Data under study:
(* ===== verification/BalancerSwap.v ===== *)
(** Swaps over Balancer V2 pools: crates/shared/src/sources/balancer_v2/swap.rs,
    with the pool states of pools/common.rs, pools/weighted.rs and
    pools/stable.rs.

    Fees and scaling around the two pool mathematics, the reserves without the
    pool's own token, and the search for an input amount that really buys the
    output asked for, which discharges the [Covering] promise. *)
From Stdlib Require Import ZArith Lia.
From stdpp Require Import prelude.
From S2P Require Import Prelude U256 FixedPoint LogExpMath WeightedMath StableMath BaselineSolver.

Open Scope Z_scope.
Open Scope rust_scope.

Module BalancerSwap.
Definition WEIGHTED_SWAP_GAS_COST : Z := 100000.
Definition STABLE_SWAP_GAS_COST : Z := 183520.

Definition add_swap_fee_amount (amount swap_fee : Z) : res Error Z :=
  let* c := Bfp.complement swap_fee in
  Bfp.div_up amount c.

Definition subtract_swap_fee_amount (amount swap_fee : Z) : res Error Z :=
  let* fee_amount := Bfp.mul_up amount swap_fee in
  Bfp.sub amount fee_amount.

(** ** Token states *)
Record TokenState : Type := mkTokenState { balance : Z; scaling_factor : Z }.
Record WeightedTokenState : Type := mkWeightedTokenState { common : TokenState; weight : Z }.
Inductive WeightedPoolVersion : Type := V0 | V3Plus.

Definition upscale (self : TokenState) (amount : Z) : res Error Z :=
  Bfp.mul_down amount (scaling_factor self).
Definition upscaled_balance (self : TokenState) : res Error Z := upscale self (balance self).
Definition downscale_up (self : TokenState) (amount : Z) : res Error Z :=
  Bfp.div_up amount (scaling_factor self).
Definition downscale_down (self : TokenState) (amount : Z) : res Error Z :=
  Bfp.div_down amount (scaling_factor self).
(* ===== verification/EventHandling.v ===== *)
(** The event handler: crates/shared/src/event_handling.rs, and two of the
    stores it feeds.

    [EventHandler::update_events] keeps a store of contract events in step with
    the chain. The node (blocks and event logs) is a parameter, [node]; the
    trait [EventStoring] is a class, with the promise every theorem about the
    handler relies on; [EventStorage] (the tests' store) and
    [RecentEventsCache] (sources/uniswap_v3/event_fetching.rs) keep it, the
    store of crates/cow-amm/src/cache.rs does not. *)
From Stdlib Require Import ZArith Lia.
From stdpp Require Import prelude gmap sorting.
From S2P Require Import Prelude.

Open Scope Z_scope.
Open Scope rust_scope.

(** [ethcontract::Event]: data with an optional (block number, log index). *)
Record Event (D : Type) : Type := mkEvent { meta : option (Z * N); data : D }.
Arguments mkEvent {D} meta data.
Arguments meta {D} e.
Arguments data {D} e.

#[global] Instance event_eq_dec {D} `{EqDecision D} : EqDecision (Event D).
Proof. solve_decision. Defined.

(** [ethrpc::current_block] *)
Module CurrentBlock.
Definition BlockNumberHash : Type := (Z * Z)%type.
Record BlockInfo : Type := mkBlockInfo { number : Z; hash : Z; parent_hash : Z }.
Record RangeInclusive : Type := mkRange { start : Z; end_ : Z }.
Definition try_new (start end_ : Z) : res unit RangeInclusive :=
  if start <=? end_ then Ok (mkRange start end_) else Err tt.
End CurrentBlock.
Import CurrentBlock.

(** The block of an event that has metadata. *)
Definition event_block {D} (e : Event D) : Z :=
  match meta e with Some (n, _) => n | None => 0 end.
(** What an event is about, when a chain can have no two events about the same
    thing; nothing is known of most contracts. *)
Class EventKey (D : Type) : Type := { key_type : Type; event_key : D -> option key_type }.
#[global] Instance no_key D : EventKey D | 100 := {| key_type := Empty_set; event_key _ := None |}.
Definition keys {D} `{!EventKey D} (evs : list (Event D)) : list key_type := omap (fun e => event_key (data e)) evs.
(** What a node returns: every event placed, no two at the same place or about
    the same thing, and the numbers such that a database can hold them. *)
Definition fits_i64 (i : Z * N) : Prop := 0 <= i.1 < 2 ^ 63 - 1 /\ (i.2 < 2 ^ 63)%N.
Definition placed_event {D} (e : Event D) : Prop := exists i, meta e = Some i /\ fits_i64 i.
Definition placed {D} `{!EventKey D} (evs : list (Event D)) : Prop :=
  Forall placed_event evs /\ NoDup (map meta evs) /\ NoDup (keys evs).
Definition before {D} (n : Z) (evs : list (Event D)) : list (Event D) :=
  filter (fun e => event_block e < n) evs.

(** The trait [EventStoring<T>]: an operation returns the store and whether it
    succeeded. A replacement deletes from the start of the range on. *)
Class EventStoring (D S : Type) : Type := {
  replace_events : S -> list (Event D) -> RangeInclusive -> S * bool;
  append_events : S -> list (Event D) -> S * bool;
  last_event_block : S -> option Z;
}.
(** [holds s evs]: the store has exactly these events, in whatever form. *)
Class EventStoringLaws (D S : Type) `{!EventStoring D S, !EventKey D} (holds : S -> list (Event D) -> Prop) : Prop := {
  holds_perm s :: Proper ((≡ₚ) ==> iff) (holds s);
  replace_spec : forall s l evs r,
    holds s l -> placed (before (start r) l ++ evs) ->
    let '(s', ok) := replace_events s evs r in
    holds s' (if ok then before (start r) l ++ evs else l);
  append_spec : forall s l evs,
    holds s l -> placed (l ++ evs) ->
    let '(s', ok) := append_events s evs in
    holds s' (if ok then l ++ evs else l);
}.

(** ** sources/uniswap_v3/event_fetching.rs: events by (block, log index) *)
Module RecentEventsCache.
Section cache.
Context {D : Type}.
Definition RecentEventsCache : Type := gmap (Z * N) (Event D).
Definition key_lt (x y : Z * N) : Prop := x.1 < y.1 \/ (x.1 = y.1 /\ (x.2 < y.2)%N).
#[global] Instance key_lt_dec : RelDecision key_lt.
Proof. intros [a b] [c d]. unfold key_lt. apply _. Defined.
Definition key_le (x y : Z * N) : Prop := ~ key_lt y x.
Definition remove_events_older_than_block (self : RecentEventsCache) (delete_up_to_block_number : Z)
  : RecentEventsCache :=
  filter (fun kv => ~ key_lt kv.1 (delete_up_to_block_number, 0%N)) self.
Definition remove_events_newer_than_block (self : RecentEventsCache) (delete_from_block_number : Z)
  : RecentEventsCache :=
  filter (fun kv => key_lt kv.1 (delete_from_block_number, 0%N)) self.
(** The events within the range, in the order of their keys. *)
Definition get_events (self : RecentEventsCache) (block_range : RangeInclusive) : list (Event D) :=
  omap (fun k => self !! k) (merge_sort key_le (elements (dom
    (filter (fun kv => start block_range <= kv.1.1 /\ kv.1.1 <= end_ block_range) self)))).
Fixpoint append (self : RecentEventsCache) (events : list (Event D)) : RecentEventsCache * bool :=
  match events with
  | [] => (self, true)
  | event :: events =>
      match meta event with
      | Some (block_number, log_index) => append (<[(block_number, log_index) := event]> self) events
      | None => (self, false)
      end
  end.
Definition last_block (self : RecentEventsCache) : option Z :=
  fst <$> last (merge_sort key_le (elements (dom self))).
#[global] Instance storing : EventStoring D RecentEventsCache := {
  replace_events self events range :=
    append (remove_events_newer_than_block self (start range)) events;
  append_events := append;
  last_event_block := last_block;
}.
End cache.
Arguments RecentEventsCache : clear implicits.
End RecentEventsCache.

(** ** crates/cow-amm/src/cache.rs: the pools by the block they appeared in

    Making an [Amm] of an event queries the node and can fail: [Amm_new]. *)
Module CowAmmCache.
Section cache.
Context {D Amm : Type} (Amm_new : D -> option Amm) (start_of_index : Z).
Definition Storage : Type := gmap Z (list Amm).
Fixpoint append (cache : gmap Z (list Amm)) (events : list (Event D)) : gmap Z (list Amm) * bool :=
  match events with
  | [] => (cache, true)
  | event :: events =>
      match meta event with
      | Some (block_number, _) =>
          let amms := default [] (cache !! block_number) in
          match Amm_new (data event) with
          | Some amm => append (<[block_number := amms ++ [amm]]> cache) events
          | None => (<[block_number := amms]> cache, false)
          end
      | None => (cache, false)
      end
  end.
Definition replace (cache : gmap Z (list Amm)) (events : list (Event D)) (range : RangeInclusive)
  : gmap Z (list Amm) * bool :=
  append (filter (fun kv => ~ (start range <= kv.1 <= end_ range)) cache) events.
Definition last_block (cache : gmap Z (list Amm)) : option Z :=
  Some (default start_of_index (last (merge_sort Z.le (elements (dom cache))))).
Definition storing : EventStoring D Storage := {|
  replace_events := replace;
  append_events := append;
  last_event_block := last_block;
|}.
End cache.
End CowAmmCache.

Module EventHandling.
Definition MAX_REORG_BLOCK_COUNT : Z := 64.
Definition INSERT_EVENT_BATCH_SIZE : nat := N.to_nat 10000.
Definition MAX_BLOCKS_QUERIED : Z := 2 * MAX_REORG_BLOCK_COUNT.
Definition MAX_PARALLEL_RPC_CALLS : nat := 128.

Record EventRange : Type := mkEventRange {
  history_range : option RangeInclusive;
  latest_blocks : list BlockNumberHash;
  is_reorg : bool;
}.

(** The inner loop of [detect_reorg_path]: what follows the last occurrence. *)
Fixpoint after_last (b : BlockNumberHash) (l : list BlockNumberHash) : option (list BlockNumberHash) :=
  match l with
  | [] => None
  | x :: l =>
      match after_last b l with
      | Some rest => Some rest
      | None => if decide (x = b) then Some l else None
      end
  end.
(** The outer loop, over the handled blocks in reverse. *)
Fixpoint common_ancestor (handled_rev latest : list BlockNumberHash)
  : option (BlockNumberHash * list BlockNumberHash) :=
  match handled_rev with
  | [] => None
  | b :: rest =>
      match after_last b latest with
      | Some path => Some (b, path)
      | None => common_ancestor rest latest
      end
  end.
Definition detect_reorg_path (handled latest : list BlockNumberHash)
  : list BlockNumberHash * bool :=
  match common_ancestor (rev handled) latest with
  | Some (handled_block, path) => (path, negb (bool_decide (Some handled_block = last handled)))
  | None => (latest, negb (bool_decide (handled = [])))
  end.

Task directions:
Taking the material above, extract exactly and only the lines from the line with "Definition STABLE_SWAP_GAS_COST : Z" to the line with "From stdpp Require Import prelude gmap", inclusive of both.

Answer space:
Definition STABLE_SWAP_GAS_COST : Z := 183520.

Definition add_swap_fee_amount (amount swap_fee : Z) : res Error Z :=
  let* c := Bfp.complement swap_fee in
  Bfp.div_up amount c.

Definition subtract_swap_fee_amount (amount swap_fee : Z) : res Error Z :=
  let* fee_amount := Bfp.mul_up amount swap_fee in
  Bfp.sub amount fee_amount.

(** ** Token states *)
Record TokenState : Type := mkTokenState { balance : Z; scaling_factor : Z }.
Record WeightedTokenState : Type := mkWeightedTokenState { common : TokenState; weight : Z }.
Inductive WeightedPoolVersion : Type := V0 | V3Plus.

Definition upscale (self : TokenState) (amount : Z) : res Error Z :=
  Bfp.mul_down amount (scaling_factor self).
Definition upscaled_balance (self : TokenState) : res Error Z := upscale self (balance self).
Definition downscale_up (self : TokenState) (amount : Z) : res Error Z :=
  Bfp.div_up amount (scaling_factor self).
Definition downscale_down (self : TokenState) (amount : Z) : res Error Z :=
  Bfp.div_down amount (scaling_factor self).
(* ===== verification/EventHandling.v ===== *)
(** The event handler: crates/shared/src/event_handling.rs, and two of the
    stores it feeds.

    [EventHandler::update_events] keeps a store of contract events in step with
    the chain. The node (blocks and event logs) is a parameter, [node]; the
    trait [EventStoring] is a class, with the promise every theorem about the
    handler relies on; [EventStorage] (the tests' store) and
    [RecentEventsCache] (sources/uniswap_v3/event_fetching.rs) keep it, the
    store of crates/cow-amm/src/cache.rs does not. *)
From Stdlib Require Import ZArith Lia.
From stdpp Require Import prelude gmap sorting.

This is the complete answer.